> [WHAT THE TASK ASKS]
Restate the entire listing word for word.

> [THE INPUT]
(** * SplatNet shop alerts: the check-and-notify cycle

    A shallow embedding of [pages/api/check-and-notify.ts] and of the
    parts of [lib/database_utils] it calls, with the properties of the
    detect / match / dispatch / commit pipeline.

    Conventions.
    - JavaScript numbers that hold timestamps, rarities and row ids are
      integers in the program; they are [Z] here.
    - Strings are strings of ASCII characters.
    - A table of the Postgres database is the list of its rows, in the
      order in which a scan returns them: an INSERT adds a row at the end.
      The rows of [Users] are read by id, or sorted by id, and keep their
      place when they are updated.
    - A JavaScript [Map<number, V>] is an association list in insertion
      order (iteration order matters in the handler).
    - An [await] on the database or on the push service is a point where
      other pending operations of the same request may make progress; the
      handler is therefore a state machine driven by a schedule, which
      also says what the push service answers.
    - Queries reach the database.  A query whose text is built from the
      values it is about can be refused ([stringConstant], [insertedRow],
      [queryWellFormed]); a query that passes its values as parameters
      succeeds, the values being taken to fit their columns.  What Node
      does with a rejection nobody handles is left out.
    - Requests share the database: one request is a run of [handler], any
      number of them, overlapping or not, a run of [System].
    - [lib/gear], [lib/filter], [lib/notifications] and [lib/gear_loader]
      are not among the sources: records follow the fields the code uses,
      and the functions of [lib/gear_loader] are an interface. *)

From stdpp Require Import base decidable option list gmap strings.
From Stdlib Require Import ZArith Lia Ascii.

Local Open Scope Z_scope.

(** ** Strings *)

Module Str.

Definition code (c : ascii) : N := N_of_ascii c.

Definition between (lo hi : N) (c : ascii) : bool :=
  ((lo <=? code c) && (code c <=? hi))%N.

Definition isUpper : ascii -> bool := between 65 90.
Definition isLower : ascii -> bool := between 97 122.
Definition isDigit : ascii -> bool := between 48 57.

Definition isAscii (c : ascii) : bool := (code c <? 128)%N.

(** [String.prototype.toLowerCase] on ASCII characters.  Other bytes are
    left as they are, which is not what JavaScript does with the letters
    outside ASCII: what is stated of [lower] is stated for ASCII
    strings. *)
Definition lower (c : ascii) : ascii :=
  if isUpper c then ascii_of_N (code c + 32) else c.

Fixpoint isOneOf (cs : string) (c : ascii) : bool :=
  match cs with
  | EmptyString => false
  | String c' cs' => Ascii.eqb c c' || isOneOf cs' c
  end.

Fixpoint all (p : ascii -> bool) (s : string) : bool :=
  match s with
  | EmptyString => true
  | String c s' => p c && all p s'
  end.

Fixpoint remove (p : ascii -> bool) (s : string) : string :=
  match s with
  | EmptyString => EmptyString
  | String c s' => if p c then remove p s' else String c (remove p s')
  end.

Fixpoint map (f : ascii -> ascii) (s : string) : string :=
  match s with
  | EmptyString => EmptyString
  | String c s' => String (f c) (map f s')
  end.

Fixpoint take (n : nat) (s : string) : string :=
  match n, s with
  | S n', String c s' => String c (take n' s')
  | _, _ => EmptyString
  end.

Fixpoint drop (n : nat) (s : string) : string :=
  match n, s with
  | S n', String _ s' => drop n' s'
  | _, _ => s
  end.

End Str.

(** [formatCol]: [input.replace(/\(| |\)|-/g, "").toLowerCase()], on
    strings of ASCII characters (see [Str.lower]). *)
Definition formatCol (input : string) : string :=
  Str.map Str.lower (Str.remove (Str.isOneOf "( )-") input).

(** The test [/^[A-Za-z0-9-+()&' ]*$/.test(name)] of [getUsersToBeNotified]:
    every character is a letter, a digit or one of [-+()&' ]. *)
Definition allowedChar (c : ascii) : bool :=
  Str.isUpper c || Str.isLower c || Str.isDigit c || Str.isOneOf "-+()&' " c.

Definition allowedCharsPattern (name : string) : bool := Str.all allowedChar name.

(** ** Constants ([constants/index.tsx], [constants/db]) *)

Definition GEAR_TYPES : list string :=
  ["HeadGear"; "ClothingGear"; "ShoesGear"]%string.

Definition GEAR_BRANDS : list string :=
  ["Annaki"; "Barazushi"; "Emberz"; "Enperry"; "Firefin"; "Forge"; "Inkline";
   "Krak-On"; "Rockenberg"; "Skalop"; "Splash Mob"; "SquidForce"; "Takoroka";
   "Tentatek"; "Toni Kensa"; "Zekko"; "Zink"]%string.

Definition GEAR_ABILITIES : list string :=
  ["Ink Saver (Main)"; "Ink Saver (Sub)"; "Ink Recovery Up"; "Run Speed Up";
   "Swim Speed Up"; "Special Charge Up"; "Special Saver"; "Special Power Up";
   "Quick Respawn"; "Quick Super Jump"; "Sub Power Up"; "Ink Resistance Up";
   "Sub Resistance Up"; "Intensify Action"; "Opening Gambit";
   "Last-Ditch Effort"; "Tenacity"; "Comeback"; "Ninja Squid"; "Haunt";
   "Thermal Ink"; "Respawn Punisher"; "Stealth Jump"; "Object Shredder";
   "Drop Roller"]%string.

Definition DB_GEAR_TYPE_WILDCARD : string := "typewildcard".
Definition DB_GEAR_BRAND_WILDCARD : string := "brandwildcard".
Definition DB_GEAR_ABILITY_WILDCARD : string := "abilitywildcard".

Definition MILLISECONDS_PER_SECOND : Z := 1000.

(** ** Data *)

(** A gear item.  The class lives in [lib/gear], which is not part of the
    sources at hand; the fields are the ones the handler and the matcher
    read. *)
Record Gear := {
  g_id : string;
  g_name : string;
  g_brand : string;
  g_type : string;
  g_ability : string;
  g_rarity : Z;
  g_expiration : Z;
  g_image : string
}.

(** A filter as the front end builds it ([lib/filter], constructor
    [Filter(name, rarity, types, brands, abilities)]); an empty array means
    "any". *)
Record Filter := {
  gearName : string;
  minimumRarity : Z;
  gearTypes : list string;
  gearBrands : list string;
  gearAbilities : list string
}.

(** A row of the [Filters] table: the scalar columns and the boolean
    columns, one per formatted type, ability and brand name. *)
Record FilterRow := {
  f_name : string;
  f_rarity : Z;
  f_typewildcard : bool;
  f_abilitywildcard : bool;
  f_brandwildcard : bool;
  f_flags : gmap string bool
}.

Record UserRow := {
  u_userid : Z;
  u_usercode : string;
  u_lastnotifiedexpiration : option Z
}.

> [OUTPUT OF THE TASK]
(** * SplatNet shop alerts: the check-and-notify cycle

    A shallow embedding of [pages/api/check-and-notify.ts] and of the
    parts of [lib/database_utils] it calls, with the properties of the
    detect / match / dispatch / commit pipeline.

    Conventions.
    - JavaScript numbers that hold timestamps, rarities and row ids are
      integers in the program; they are [Z] here.
    - Strings are strings of ASCII characters.
    - A table of the Postgres database is the list of its rows, in the
      order in which a scan returns them: an INSERT adds a row at the end.
      The rows of [Users] are read by id, or sorted by id, and keep their
      place when they are updated.
    - A JavaScript [Map<number, V>] is an association list in insertion
      order (iteration order matters in the handler).
    - An [await] on the database or on the push service is a point where
      other pending operations of the same request may make progress; the
      handler is therefore a state machine driven by a schedule, which
      also says what the push service answers.
    - Queries reach the database.  A query whose text is built from the
      values it is about can be refused ([stringConstant], [insertedRow],
      [queryWellFormed]); a query that passes its values as parameters
      succeeds, the values being taken to fit their columns.  What Node
      does with a rejection nobody handles is left out.
    - Requests share the database: one request is a run of [handler], any
      number of them, overlapping or not, a run of [System].
    - [lib/gear], [lib/filter], [lib/notifications] and [lib/gear_loader]
      are not among the sources: records follow the fields the code uses,
      and the functions of [lib/gear_loader] are an interface. *)

From stdpp Require Import base decidable option list gmap strings.
From Stdlib Require Import ZArith Lia Ascii.

Local Open Scope Z_scope.

(** ** Strings *)

Module Str.

Definition code (c : ascii) : N := N_of_ascii c.

Definition between (lo hi : N) (c : ascii) : bool :=
  ((lo <=? code c) && (code c <=? hi))%N.

Definition isUpper : ascii -> bool := between 65 90.
Definition isLower : ascii -> bool := between 97 122.
Definition isDigit : ascii -> bool := between 48 57.

Definition isAscii (c : ascii) : bool := (code c <? 128)%N.

(** [String.prototype.toLowerCase] on ASCII characters.  Other bytes are
    left as they are, which is not what JavaScript does with the letters
    outside ASCII: what is stated of [lower] is stated for ASCII
    strings. *)
Definition lower (c : ascii) : ascii :=
  if isUpper c then ascii_of_N (code c + 32) else c.

Fixpoint isOneOf (cs : string) (c : ascii) : bool :=
  match cs with
  | EmptyString => false
  | String c' cs' => Ascii.eqb c c' || isOneOf cs' c
  end.

Fixpoint all (p : ascii -> bool) (s : string) : bool :=
  match s with
  | EmptyString => true
  | String c s' => p c && all p s'
  end.

Fixpoint remove (p : ascii -> bool) (s : string) : string :=
  match s with
  | EmptyString => EmptyString
  | String c s' => if p c then remove p s' else String c (remove p s')
  end.

Fixpoint map (f : ascii -> ascii) (s : string) : string :=
  match s with
  | EmptyString => EmptyString
  | String c s' => String (f c) (map f s')
  end.

Fixpoint take (n : nat) (s : string) : string :=
  match n, s with
  | S n', String c s' => String c (take n' s')
  | _, _ => EmptyString
  end.

Fixpoint drop (n : nat) (s : string) : string :=
  match n, s with
  | S n', String _ s' => drop n' s'
  | _, _ => s
  end.

End Str.

(** [formatCol]: [input.replace(/\(| |\)|-/g, "").toLowerCase()], on
    strings of ASCII characters (see [Str.lower]). *)
Definition formatCol (input : string) : string :=
  Str.map Str.lower (Str.remove (Str.isOneOf "( )-") input).

(** The test [/^[A-Za-z0-9-+()&' ]*$/.test(name)] of [getUsersToBeNotified]:
    every character is a letter, a digit or one of [-+()&' ]. *)
Definition allowedChar (c : ascii) : bool :=
  Str.isUpper c || Str.isLower c || Str.isDigit c || Str.isOneOf "-+()&' " c.

Definition allowedCharsPattern (name : string) : bool := Str.all allowedChar name.

(** ** Constants ([constants/index.tsx], [constants/db]) *)

Definition GEAR_TYPES : list string :=
  ["HeadGear"; "ClothingGear"; "ShoesGear"]%string.

Definition GEAR_BRANDS : list string :=
  ["Annaki"; "Barazushi"; "Emberz"; "Enperry"; "Firefin"; "Forge"; "Inkline";
   "Krak-On"; "Rockenberg"; "Skalop"; "Splash Mob"; "SquidForce"; "Takoroka";
   "Tentatek"; "Toni Kensa"; "Zekko"; "Zink"]%string.

Definition GEAR_ABILITIES : list string :=
  ["Ink Saver (Main)"; "Ink Saver (Sub)"; "Ink Recovery Up"; "Run Speed Up";
   "Swim Speed Up"; "Special Charge Up"; "Special Saver"; "Special Power Up";
   "Quick Respawn"; "Quick Super Jump"; "Sub Power Up"; "Ink Resistance Up";
   "Sub Resistance Up"; "Intensify Action"; "Opening Gambit";
   "Last-Ditch Effort"; "Tenacity"; "Comeback"; "Ninja Squid"; "Haunt";
   "Thermal Ink"; "Respawn Punisher"; "Stealth Jump"; "Object Shredder";
   "Drop Roller"]%string.

Definition DB_GEAR_TYPE_WILDCARD : string := "typewildcard".
Definition DB_GEAR_BRAND_WILDCARD : string := "brandwildcard".
Definition DB_GEAR_ABILITY_WILDCARD : string := "abilitywildcard".

Definition MILLISECONDS_PER_SECOND : Z := 1000.

(** ** Data *)

(** A gear item.  The class lives in [lib/gear], which is not part of the
    sources at hand; the fields are the ones the handler and the matcher
    read. *)
Record Gear := {
  g_id : string;
  g_name : string;
  g_brand : string;
  g_type : string;
  g_ability : string;
  g_rarity : Z;
  g_expiration : Z;
  g_image : string
}.

(** A filter as the front end builds it ([lib/filter], constructor
    [Filter(name, rarity, types, brands, abilities)]); an empty array means
    "any". *)
Record Filter := {
  gearName : string;
  minimumRarity : Z;
  gearTypes : list string;
  gearBrands : list string;
  gearAbilities : list string
}.

(** A row of the [Filters] table: the scalar columns and the boolean
    columns, one per formatted type, ability and brand name. *)
Record FilterRow := {
  f_name : string;
  f_rarity : Z;
  f_typewildcard : bool;
  f_abilitywildcard : bool;
  f_brandwildcard : bool;
  f_flags : gmap string bool
}.

Record UserRow := {
  u_userid : Z;
  u_usercode : string;
  u_lastnotifiedexpiration : option Z
}.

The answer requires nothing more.